Do You Feel Guilty When Charging Your Clients?
With summer comes more cancellations, lighter client loads and vacations, making money tighter than usual for many private practice clinicians. During times like this, it can be even more essential to hold firm on our cancellation policy to remain financially afloat. For many therapists, but especially Highly Sensitive Therapists, charging these fees can feel very stressful.
Our sensitive systems are wired to be more empathetic and to anticipate all the possible negative consequences of our choices. Therefore when it comes to charging our clients, instead of considering our own needs, we quickly flash to worries of:
The Financial Impact on Them
Our Client Getting Angry With Us
Losing the Client
Being Perceived as Selfish for Charging for Time We Didn’t Work
Doing such emotionally healing work makes it easy to forget that we are also running a business. When a client cancels at the last minute or does not show up for their session, that is lost income for us. We typically spend that time worrying about the client if they didn’t notify us of missing their appointment or fretting over whether or not to charge our late cancellation fee. In essence, that’s not a free hour for us and takes away from seeing other clients.
I recently had a therapist reach out to me to say:
“I have the hardest time asking my clients to pay the no show fee, and think I am too empathetic.”
Other concerns I have heard therapists say:
“I feel bad for charging my client because getting sick is outside of their control.”
“I feel guilty even when the client acknowledges the cancellation fee.”

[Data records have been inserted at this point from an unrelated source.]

(** * code_explainer: the JSON code-snippet extractor and its request handler

    A shallow embedding of [src/code_explainer/code_explainer.py]
    ([CODE_TOKEN_RE], [normalize_code], [extract_code_from_json] and the
    resolution part of [explain_json_route]), followed by the properties
    the specification states about them.

    Modelling conventions.
    - A Python [str] is a [string]; an [ascii] stands for the code point of
      the same number, so the strings covered are those whose code points
      are below 256.  The character tables ([isspace], [isword]) are the
      ones CPython uses, cut to that range.
    - A JSON document as [json.loads] / [get_json] returns it is a [json];
      a [dict] is an association list in insertion order (a dict has no
      repeated key: see [wf]).
    - A raised exception is a value [Raise e] of [result]; an exception
      that leaves the view function is the reply [Unhandled].
    - Not modelled: the interpreter's recursion limit, the digit limit of
      [int] and [str] on very long numerals ([int] raises [ValueError] on a
      numeral of more than 4300 digits, where [Str.int] converts it), and
      what [print] writes. *)

From Stdlib Require Import Bool Arith ZArith Lia List Ascii String.
From Stdlib Require Import Permutation Sorted.
From Stdlib Require Import DecimalString DecimalFacts DecimalZ PrimFloat.
Import ListNotations.

Set Warnings "-register-all".

Local Open Scope list_scope.
Local Open Scope string_scope.

(* ------------------------------------------------------------------ *)
(** ** Exceptions *)

Inductive exn : Set :=
| AttributeError | IndexError | KeyError | TypeError | ValueError.

Inductive result (A : Type) : Type :=
| Ok (a : A)
| Raise (e : exn).
(** * Machine telemetry ETL / ML pipeline: database layer and model tools

    A shallow embedding of [project/db.py] and
    [project/database_and_model_tools.py].  Python values, the pandas
    frame handed over by [pd.read_csv], the psycopg2 connection, the file
    system seen through [os.path.exists] / [joblib] and the logger are
    modelled explicitly; every function of the two modules that the
    properties below talk about is transcribed statement by statement on
    top of a small state-and-exception monad. *)

From Stdlib Require Import ZArith QArith String Ascii List Lia Bool Sorted.
From stdpp Require Import base option list gmap strings.

Local Open Scope string_scope.
Local Open Scope list_scope.

(** ** Python values and strings *)

Module Py.

(** Strings are byte strings; the case conversions act on the ASCII
    letters, which is what [str.lower] / [str.upper] do on ASCII text
    ([isascii]), such as the column and feature names of the tables
    below.  On text with other letters [str.lower] converts those too:
    what is proved about the exact result of a conversion of text that
    comes from outside is stated for ASCII text. *)

Definition is_upper (c : ascii) : bool :=
  (65 <=? nat_of_ascii c)%nat && (nat_of_ascii c <=? 90)%nat.

Definition is_lower (c : ascii) : bool :=
  (97 <=? nat_of_ascii c)%nat && (nat_of_ascii c <=? 122)%nat.

Definition lower_char (c : ascii) : ascii :=
  if is_upper c then ascii_of_nat (nat_of_ascii c + 32) else c.

Definition upper_char (c : ascii) : ascii :=
  if is_lower c then ascii_of_nat (nat_of_ascii c - 32) else c.

(** [str.lower] *)
Fixpoint lower (s : string) : string :=
  match s with
  | EmptyString => EmptyString
  | String c s' => String (lower_char c) (lower s')
  end.

(** [str.upper] *)
Fixpoint upper (s : string) : string :=
  match s with
  | EmptyString => EmptyString
  | String c s' => String (upper_char c) (upper s')
  end.

(** [str.isascii] *)
Fixpoint isascii (s : string) : bool :=
  match s with
  | EmptyString => true
  | String c s' => (nat_of_ascii c <? 128)%nat && isascii s'
  end.

Fixpoint has_upper (s : string) : bool :=
  match s with
  | EmptyString => false
  | String c s' => is_upper c || has_upper s'
  end.

(** [str.isspace] on one ASCII character. *)
Definition isspace (c : ascii) : bool :=
  let n := nat_of_ascii c in
  ((9 <=? n)%nat && (n <=? 13)%nat) || ((28 <=? n)%nat && (n <=? 32)%nat).

Fixpoint lstrip (s : string) : string :=
  match s with
  | EmptyString => EmptyString
  | String c s' => if isspace c then lstrip s' else s
  end.

(** [str.strip()] *)
Definition strip (s : string) : string :=
  String.rev (lstrip (String.rev (lstrip s))).

(** [str.startswith] *)
Definition startswith (s pre : string) : bool := String.prefix pre s.

(** [str.split()] with no argument: maximal runs of non-space characters. *)
Fixpoint split_go (cur : string) (s : string) : list string :=
  match s with
  | EmptyString => if String.eqb cur "" then [] else [String.rev cur]
  | String c s' =>
      if isspace c
      then (if String.eqb cur "" then [] else [String.rev cur]) ++ split_go "" s'
      else split_go (String c cur) s'
  end.

Definition split (s : string) : list string := split_go "" s.

(** [sub in s] on strings. *)
Fixpoint contains (s sub : string) : bool :=
  String.prefix sub s ||
  match s with
  | EmptyString => false
  | String _ s' => contains s' sub
  end.

(** [x in l] on a list of strings. *)
Definition str_in (x : string) (l : list string) : bool :=
  existsb (String.eqb x) l.

(** The Python values that flow through the two modules.  [PNaN] is the
    float NaN pandas uses for a missing cell, [PNone] is [None], [PNum]
    carries an int or a float, [PObj] is any other object (named by its
    type), for which only identity-free operations are used. *)
Inductive pyval : Type :=
  | PNone
  | PNaN
  | PNum (q : Q)
  | PStr (s : string)
  | PObj (type_name : string).

(** [pd.isna] on a scalar. *)
Definition isna (v : pyval) : bool :=
  match v with
  | PNone | PNaN => true
  | _ => false
  end.

(** Truth value of an object ([bool(v)]). *)
Definition truthy (v : pyval) : bool :=
  match v with
  | PNone => false
  | PNaN => true
  | PNum q => negb (Qeq_bool q 0)
  | PStr s => negb (String.eqb s "")
  | PObj _ => true
  end.

(** [d.get(k, default)] *)
Definition dict_get {V : Type} (d : gmap string V) (k : string) (dflt : V) : V :=
  default dflt (d !! k).

(** [d.get(k)], which is [None] for an absent key. *)
Definition dict_get_none (d : gmap string pyval) (k : string) : pyval :=
  dict_get d k PNone.

(** Exceptions: the class (all of them subclasses of [Exception]) and the
    message. *)
Inductive exn_class : Type :=
  | AttributeError
  | KeyError
  | IndexError
  | TypeError
  | ValueError
  | FileNotFoundError
  | ParserError
  | PicklingError
  | DatabaseError
  | OperationalError
  | InterfaceError.

Record exn : Type := mk_exn { exn_cls : exn_class; exn_msg : string }.

Definition is_attribute_error (e : exn) : bool :=
  match exn_cls e with AttributeError => true | _ => false end.

(** [seq[:limit]] *)
Definition slice_to {A : Type} (limit : Z) (l : list A) : list A :=
  if (0 <=? limit)%Z then take (Z.to_nat limit) l
  else take (length l - Z.to_nat (- limit)) l.

End Py.

Export Py.

(** ** The world the program runs in *)

Module Rt.

(** A frame as [pd.read_csv] returns it: the header and one list of cells
    per data row (a missing cell is [PNaN]). *)
Record DataFrame : Type := mk_df {
  columns : list string;
  rows : list (list pyval)
}.

(** [len(df)] *)
Definition df_len (df : DataFrame) : nat := length (rows df).

(** A deserialized model or scaler.  [feature_names_in_] is [None] when
    [hasattr(obj, 'feature_names_in_')] is false; [setattr_error] is the
    exception an assignment to that attribute raises ([None]: the write is
    accepted; a read-only property raises [AttributeError]); [transform]
    is the object's [transform] method on one row, if it has one. *)
Record pyobj : Type := mk_obj {
  feature_names_in_ : option (list string);
  setattr_error : option exn;
  transform : option (list pyval -> exn + list pyval)
}.

Inductive file : Type :=
  | FCsv (df : DataFrame)
  | FPickle (obj : pyobj)
  | FOther.

(** The psycopg2 connection: the committed content of the telemetry
    table, the rows written by the open transaction, and how often
    [commit()] and [rollback()] went through. *)
Record Conn : Type := mk_conn {
  table : list (list pyval);
  pending : list (list pyval);
  commits : nat;
  rollbacks : nat
}.

Inductive level : Type := INFO | WARNING | ERROR.

Inductive log_arg : Type :=
  | AStr (s : string)
  | AOptStr (s : option string)
  | ALen (n : nat)
  | ANames (l : list string)
  | AVals (l : list pyval)
  | AVal (v : pyval)
  | AExn (e : exn).

(** One [logger.<level>(f"...")] call: the text of the f-string (without
    its leading pictogram) and the values of its fields. *)
Record log_entry : Type := mk_log {
  log_level : level;
  log_text : string;
  log_args : list log_arg
}.

Record World : Type := mk_world {
  fs : gmap string file;
  conn : Conn;
  logs : list log_entry
}.

(** What a cursor holds after [cursor.execute]: the result set, if the
    statement produced one, and [cursor.rowcount].  A result row of a
    [RealDictCursor] is a dict; [NotRow] is any other item. *)
Inductive item : Type :=
  | Row (d : gmap string pyval)
  | NotRow (v : pyval).

Record cursor : Type := mk_cursor {
  result_set : option (list item);
  rowcount : Z
}.

(** The parts of the environment the code only calls: the database server
    behind [cursor.execute], behind one page of [execute_values], behind
    [commit()], behind [rollback()] (which raises when the connection is
    lost) and behind [psycopg2.connect]; and the file system under
    [joblib.dump]: whether the dump fails, and whether a failing dump has
    already emptied the file it had opened for writing. *)
Record Env : Type := mk_env {
  server_execute : string -> option (list pyval) -> Conn -> exn + cursor;
  server_execute_page : string -> list (list pyval) -> Conn -> option exn;
  server_commit : Conn -> option exn;
  write_error : string -> option exn;
  server_rollback : Conn -> option exn;
  write_truncates : string -> bool;
  server_connect : option exn
}.

(** *** State and exceptions *)

Inductive outcome (A : Type) : Type :=
  | Ok (a : A)
  | Raise (e : exn).
Arguments Ok {A} a.
Arguments Raise {A} e.

Definition M (A : Type) : Type := World -> outcome A * World.

Definition ret {A} (a : A) : M A := fun w => (Ok a, w).

Definition raise {A} (e : exn) : M A := fun w => (Raise e, w).

Definition bind {A B} (m : M A) (k : A -> M B) : M B :=
  fun w =>
    match m w with
    | (Ok a, w') => k a w'
    | (Raise e, w') => (Raise e, w')
    end.

(** [try: body  except Exception as e: handler] *)
Definition try_except {A} (body : M A) (handler : exn -> M A) : M A :=
  fun w =>
    match body w with
    | (Ok a, w') => (Ok a, w')
    | (Raise e, w') => handler e w'
    end.

(** [try: body  except AttributeError: handler] *)
Definition try_except_AttributeError {A} (body : M A) (handler : M A) : M A :=
  fun w =>
    match body w with
    | (Ok a, w') => (Ok a, w')
    | (Raise e, w') =>
        if is_attribute_error e then handler w' else (Raise e, w')
    end.

Declare Scope py_scope.
Delimit Scope py_scope with py.
Notation "x <- c1 ;; c2" := (bind c1 (fun x => c2))
  (at level 100, c1 at next level, right associativity) : py_scope.
Notation "c1 ;; c2" := (bind c1 (fun _ => c2))
  (at level 100, right associativity) : py_scope.
Local Open Scope py_scope.

Definition get_conn : M Conn := fun w => (Ok (conn w), w).

Definition set_conn (c : Conn) : M unit :=
  fun w => (Ok tt, mk_world (fs w) c (logs w)).

Definition logger (l : level) (text : string) (args : list log_arg) : M unit :=
  fun w => (Ok tt, mk_world (fs w) (conn w) (logs w ++ [mk_log l text args])).

(** [os.path.exists] *)
Definition path_exists (path : string) : M bool :=
  fun w => (Ok (bool_decide (is_Some (fs w !! path))), w).

(** [pd.read_csv] *)
Definition read_csv (path : string) : M DataFrame :=
  fun w =>
    match fs w !! path with
    | Some (FCsv df) => (Ok df, w)
    | Some _ => (Raise (mk_exn ParserError path), w)
    | None => (Raise (mk_exn FileNotFoundError path), w)
    end.

(** [joblib.load] *)
Definition joblib_load (path : string) : M pyobj :=
  fun w =>
    match fs w !! path with
    | Some (FPickle obj) => (Ok obj, w)
    | Some _ => (Raise (mk_exn PicklingError path), w)
    | None => (Raise (mk_exn FileNotFoundError path), w)
    end.

Section WithEnv.
Variable env : Env.

(** [joblib.dump(obj, path)]: the file is opened for writing and the
    object pickled into it.  A dump that fails after the file was opened
    leaves it emptied; one that fails before leaves it as it was. *)
Definition joblib_dump (obj : pyobj) (path : string) : M unit :=
  fun w =>
    match write_error env path with
    | Some e =>
        (Raise e,
         if write_truncates env path
         then mk_world (<[path := FOther]> (fs w)) (conn w) (logs w)
         else w)
    | None => (Ok tt, mk_world (<[path := FPickle obj]> (fs w)) (conn w) (logs w))
    end.

(** [conn.commit()] *)
Definition conn_commit : M unit :=
  c <- get_conn ;;
  match server_commit env c with
  | Some e => raise e
  | None =>
      set_conn (mk_conn (table c ++ pending c) [] (S (commits c)) (rollbacks c))
  end.

(** [conn.rollback()]: discards what the open transaction holds, or
    raises (on a lost connection) and discards nothing on this side. *)
Definition conn_rollback : M unit :=
  c <- get_conn ;;
  match server_rollback env c with
  | Some e => raise e
  | None => set_conn (mk_conn (table c) [] (commits c) (S (rollbacks c)))
  end.

(** [cursor.execute(query, params)] on a fresh cursor of the connection. *)
Definition cursor_execute (query : string) (params : option (list pyval)) : M cursor :=
  c <- get_conn ;;
  match server_execute env query params c with
  | inl e => raise e
  | inr cur => ret cur
  end.

(** [cursor.fetchall()] *)
Definition fetchall (cur : cursor) : M (list item) :=
  match result_set cur with
  | Some l => ret l
  | None => raise (mk_exn DatabaseError "no results to fetch")
  end.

Being empathetic is a powerful clinical skill, but becomes a burden when we need to switch from clinician to business owner. Plus, an unfortunate by-product of being so attuned and perceptive to our clients is guilt which clouds our ability to make sound business decisions. This is why I have adopted the practice of holding ALL my clients to the same standard, no matter the situation. Despite the reason for cancelling or missing an appointment, I charge the full session fee, which is outlined in my consent agreement and reviewed with the client. To soften this policy, I always waive the first no-show or late cancellation fee and use this as an opportunity to review my financial policies.

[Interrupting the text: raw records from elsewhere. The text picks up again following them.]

Definition mock_base_sales (product region date : string) : Z :=
  let base_sales := 100%Z in
  let base_sales :=
    if String.eqb product "Superman Plus" then (base_sales + 50)%Z
    else if String.eqb product "Princess Plus" && String.eqb region "PAC"
    then (base_sales + 70)%Z
    else base_sales in
  let base_sales :=
    if String.eqb region "AMR" then (base_sales + 30)%Z else base_sales in
  if contains "Dec" date then (base_sales + 20)%Z else base_sales.

Definition mock_base_price (product : string) : Z :=
  if String.eqb product "Superman Plus" then 999%Z
  else if String.eqb product "Dwarf Plus" then 699%Z
  else 899%Z.

Definition mock_new_tech (product date : string) : Z :=
  if String.eqb product "Superman Plus" && contains "Dec" date then 1%Z
  else 0%Z.

Definition mock_case1_records {G} `{NumpyRandom G} : list record :=
  let g := seed 42 in
  (draw_each (product ← mock_products; region ← mock_regions;
              date ← mock_dates; [(product, region, date)])
     (λ prd g,
        let product := prd.1.1 in
        let region := prd.1.2 in
        let date := prd.2 in
        let noise := normal 0 20 g in
        let sales :=
          int_of_float
            (inject_Z (mock_base_sales product region date) + noise.1) in
        let sales := Z.max 10 sales in
        let price_variance := uniform (-50) 50 noise.2 in
        let price :=
          int_of_float
            (inject_Z (mock_base_price product) + price_variance.1) in
        ([("date", VStr date); ("product", VStr product);
          ("region", VStr region); ("sales", number sales);
          ("price", number price);
          ("new_tech", number (mock_new_tech product date))],
         price_variance.2)) g).1.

This approach releases me from the difficult position of needing to judge whether or not a client has a valid reason for the cancellation. In addition, maintaining a consistent policy across the board helps reduce the decision fatigue and emotional agony Sensitive Therapists are prone to experience as deeply reflective people who want to make the perfect choice every time (again, this is how we’re wired).
As Sensitive Therapists, we have these incredible gifts of empathy, perception, intuition, creativity, presence and more, but the shadow side of these gifts is our tendency to get physically and emotionally exhausted and be more prone to overwhelm. That all boils down to us not being able to maintain case loads as high as our non-HST colleagues, making it even more essential for us to charge for our time or risk getting burned out. There are four areas where we run into the empathetic clinician vs. business owner struggle:
Charging Our Full Fee
Late Cancellation Fees
Charging for Additional Time
If you tend to work with clients long-term as I do, it’s important to have the majority of our clients pay our full fee and have a set number of sliding scale spots. Otherwise, we risk losing a significant amount of income for an extended period of time. To accommodate more low-fee slots, you can set your full fee slightly higher than you would need to otherwise. For instance, if your full fee is typically $150 and you need to see 15 clients per week at that rate: charge $180 and offer five sliding scale spots at $90 to make the same amount seeing the same amount of clients per week.
Late Cancellation Fee
Charging the late cancellation fee may be the hardest of all, mostly because clients generally have valid reasons such as an illness, a work conflict or transportation troubles. This can really pull on our heart strings, especially if we need to make our schedule changes from time to time. There are many options to make the late cancellation fee feel more palatable:
Don’t charge if the client can reschedule within the same week.
Have a partial cancellation fee for late cancellations instead of charging the full fee.
If the client is sick, offer a phone or video session instead of coming to the office.
Ever since I started using an online scheduler that sends out automatic text and email reminders (you can use your EHR or the HIPAA-compliant version of Acuity), I rarely have a client no-show. However, when it does happen, I always waive the first missed session and use that as an opportunity to review my policy.
Charging for Additional Time
When clients reach out for additional support in-between sessions or want a quick phone check-in, it can be easy to give that time away for free, but that can set a precedent with clients expecting more than we can give. In addition, that time can cut into paid client hours if we’re offering additional support to multiple clients throughout the week. I personally charge for any contact that extends beyond five minutes and have that in my consent agreement. I firmly believe that sticking to the practice of charging for our time models strong boundaries and self-worth for our clients.
Being more empathetic and perceptive gives us powerful gifts as Sensitive Therapists, but can make it extremely difficult to enforce our business policies and fees. We prioritize the needs of our clients over our own leaving us at risk for financial distress and emotional burnout. Although we are doing deep emotional healing work, we are running a business and need that business to be financially viable to continue to help people.